A quick host-discovery sweep across a subnet you are authorised to test:
#!/usr/bin/env bash
for ip in 192.168.1.{1..254}; do
ping -c1 -W1 "$ip" &>/dev/null && echo "[+] $ip is up"
done
Bash is perfect for this kind of orchestration: loop over a list, call an existing tool, pipe the output into the next stage. When the logic gets branchy or you need structured data, hand off to Python. For a deeper treatment, see the dedicated guide on Bash Scripting in Hacking.

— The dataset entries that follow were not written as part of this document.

(** * Fogify.ai editor: the upload session of the API-backed front end

    A shallow embedding of the [FogifyEditor] class in its server-backed
    version (the pre-API version of [script.js] has the same
    [validateFile], [formatDuration] and [formatFileSize]), followed by
    the properties of the upload / analysis life cycle. The listeners of
    [bindEvents], the server status probe and the simulated processing of
    the pre-API editor are embedded as well, with their own properties at
    the end.

    How the JavaScript is read:
    - the editor object, the page elements it touches and the browser
      facilities it calls ([fetch], [WebSocket], [setTimeout],
      [URL.createObjectURL]) form one explicit [State]; every method is a
      function on that state;
    - an [async] method is cut at each [await fetch]: the part before it
      issues the request, the part after it is a handler run when the
      request settles (suffix [_resume]); callbacks of [setTimeout] and of
      the WebSocket are handlers too, and [step] dispatches one browser
      event to its handler;
    - strings are byte strings, case mapping acts on ASCII letters;
    - a property of a page element holds the value last assigned, except
      where the page does otherwise: a negative width is not taken, and
      the source of the player reads back as a resolved URL;
    - numbers are exact rationals ([Q]) or integers ([Z]); [NaN] is a
      separate value where the code tests for it. *)

From Stdlib Require Import ZArith QArith Qround String Ascii List Lia Lqa.
From Stdlib Require Import DecimalPos DecimalZ DecimalString.
From stdpp Require Import base list strings.
Import ListNotations.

Scripting in Action: A Real Workflow
The two languages are strongest together. A typical reconnaissance-to-report pipeline looks like this:
- Discovery. A Bash loop pings a range of IP addresses and collects the ones that respond.
- Scanning. Those live hosts are piped into Nmap for a detailed service and version scan.
- Parsing. A Python script reads the Nmap XML output (Nmap’s
-oXflag) and flags outdated or vulnerable service versions. - Reporting. The same script writes a clean HTML or Markdown summary for review.
A day of manual work collapses into a few minutes of waiting, and every run is consistent enough to document.
Sharpen Your Fundamentals
Good hacking scripts lean on the same programming basics as any other software: clear variable names, error handling for hosts that time out, and readable structure. Those habits carry straight into secure coding, and understanding how attackers automate against an application is the fastest way to learn how to defend one.
Hands-on Lab: Turn an Nmap Scan into a Report
This lab makes the pipeline above real. You will scan a target you control, then parse the results in Python, exactly as steps 3 and 4 describe. Use an isolated host-only network and a legal target such as Metasploitable.
-
Set up. Boot your Kali box and the target VM on the same host-only network. Confirm you can reach it, then note its address (here,
192.168.56.101). -
Scan to XML. Run a service-version scan with Nmap and save the machine-readable output. The
-oXflag is what makes the next step possible:
nmap -sV -oX scan.xml 192.168.56.101
- Parse it. The standard-library
xml.etree.ElementTreereads Nmap’s XML with no extra installs. Save this asparse.py:
import xml.etree.ElementTree as ET
tree = ET.parse("scan.xml")
for host in tree.findall("host"):
addr = host.find("address").get("addr")
for port in host.findall(".//port"):
if port.find("state").get("state") != "open":
continue
svc = port.find("service")
name = svc.get("name", "?") if svc is not None else "?"
product = svc.get("product", "") if svc is not None else ""
version = svc.get("version", "") if svc is not None else ""
print(f"{addr}:{port.get('portid')} {name} {product} {version}".strip())
- Run and read.
python3 parse.pyprints one clean line per open port. Now extend it: flag any version string that looks outdated, or have it emit Markdown instead of plain text, and you have the reporting stage of a real recon tool.
Every service that shows up here is a lead for the rest of your testing, mapped straight from raw XML to something you can act on, no copy-pasting from a terminal required.
The Ethical Bottom Line
Writing a script that touches a system is easy. Facing the legal fallout of pointing it at something you do not own is not. Everything here is meant for systems you control or have written permission to test, and the Legal and Ethical Considerations in Hacking chapter spells out where those lines sit.
Practice in a place built for it: a personal virtual machine, an intentionally vulnerable target, or a Capture The Flag (CTF) event. Build there, break there, and keep your skills on the right side of the line. Happy scripting.